Powdery mildew on mystery squash

There are several things to consider when trying to prevent the spread of fungus:
  • Plants should be rotated throughout the garden. Once a plant is affected with early blight, you should not grow other susceptible plants in that area for 3 years.
  • People can be one of the main causes of spreading this disease. If you touch a plant that is infected then it is important to wash your hands well before touching unaffected plants in the garden.
  • Tools should be disinfected after coming in contact with affected plants.
  • Plants need good circulation to help prevent the spread of fungus.
  • Don't add infected foliage to your compost
  • Avoid wetting the leaves when watering your plants, as fungus find wet leaves irresistible.
  • Trim bottom leaves, and stake plants to keep foliage off the soil.
Once you have blight, or other fungus such as powdery mildew, you will want to try and prevent it from spreading to the rest of the plant, and to your other plants in the garden. Many people use milk in a 1:9 ratio with water and spray it on the leaves of the plants every 7 to 10 days to get fungus under control. We do not drink much milk in our house and I wouldn't want to buy some just to have it go to waste.


I took Farmer Bill's advice and picked up some liquid copper concentrate. This product does not have an OMRI logo which gave me pause, but Bill assured me, copper is suitable for organic gardening. I verified that when I got home. I like the idea of copper as a nutritionist, because I know it as an anti fungal, and anti bacterial for humans too. Copper knobs and ducting in hospitals have been shown to reduce the spread of bacterial infections such as MRSA. As always when spraying something in the garden, I waited until it cooled in the evening, and made sure there were no beneficial insects present before spraying. I applied it to all of the plants that are susceptible last night and will continue to treat them every 7-10 days to help kill new spores before they can spread.

I am also going to use some corn meal on the soil as it is known to attract beneficial fungus while eliminating the kind that destroys your plants. A cornmeal milk can also be used to spray on the leaves. You can soak a cup of cornmeal in 1 gallon of water overnight, and then strain the liquid to use to spray.

With so many issues, Gidget is not convinced we are qualified to manage her garden.

2 comments:

  1. Fungal disease is one of the worst garden problems! I've spent a lot of time learning about early and late blight in the past couple of years, because late blight especially has spread across the eastern part of the U.S. in 2009 and 2010. And since it's airborne, it's impossible to completely keep it out of the garden! And then of course there are the soilborne funguses that spread from the bottom up, though I've had good results in preventing it by using thick layers of mulch to keep the spores from splashing up onto the lower leaves.
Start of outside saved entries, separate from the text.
(* ===== verification/SinkReplay.v ===== *)
(** * Sink replay tool

    [cmd/tools/sinkreplay/main.go]: publishes the events of a JSON fixture to
    JetStream, so that the sinks can be run without a chain. The file and the
    decoding of its JSON are arguments; the connection is the class [Nats] of
    [Services.v], the asynchronous publish of nats.go and the [select] that waits
    for it are the class [AsyncJetStream]. [log.Fatalf] ends the run. *)

From S2P Require Import Prelude GoStrings Bytes Proto Publisher Sink ClickHouse Services.
From Stdlib Require Import Ascii.
Local Open Scope list_scope.

(** Pointer fields are options. *)
Record event := mkEvent {
  ev_Type : string;
  ev_Slot : Z;
  ev_ChainID : Z;
  ev_Timestamp : Z;
  ev_Status : string;
  ev_Signature : string;
  ev_Index : Z;
  ev_ProgramID : string;
  ev_PoolID : string;
  ev_PairID : string;
  ev_MintBase : string;
  ev_MintQuote : string;
  ev_DecBase : Z;
  ev_DecQuote : Z;
  ev_BaseIn : Z;
  ev_BaseOut : Z;
  ev_QuoteIn : Z;
  ev_QuoteOut : Z;
  ev_ReservesBase : Z;
  ev_ReservesQuote : Z;
  ev_FeeBps : Z;
  ev_Provisional : option bool;
  ev_IsUndo : bool;
  ev_IsCorrection : option bool;
  ev_Success : option bool;
  ev_LogMsgs : list string;
  ev_Timeframe : string;
  ev_WindowStart : Z;
  ev_OpenPxQ32 : Z;
  ev_HighPxQ32 : Z;
  ev_LowPxQ32 : Z;
  ev_ClosePxQ32 : Z;
  ev_VolBase : Z;
  ev_VolQuote : Z;
  ev_Trades : Z;
  ev_SleepMillis : Z;
}.

(** The case taken by the [select] after an asynchronous publish. *)
Inductive wait := W_Complete | W_Done | W_Timeout.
Still...even with preventive measures, I always know that I'll be battling fungus in one form or another. I've used a very good copper spray called Soap Shield (from Gardens Alive), but because of our bees, I'm trying to stay completely away from anything that's not completely natural. Yikes! It's very difficult, but I am going to use the Cornell Formula, and hopefully I'll have good success with it. I used another natural remedy from Gardens Alive last year, but I've forgotten the name of it. I'll check it out and will post it here, just in case anyone wants to try it. Gardening is SO challenging, especially in this weather. Gidget does look a little worried, but I'm sure she knows that her garden is in very capable hands, Crystal, with you and Farmer D on the job!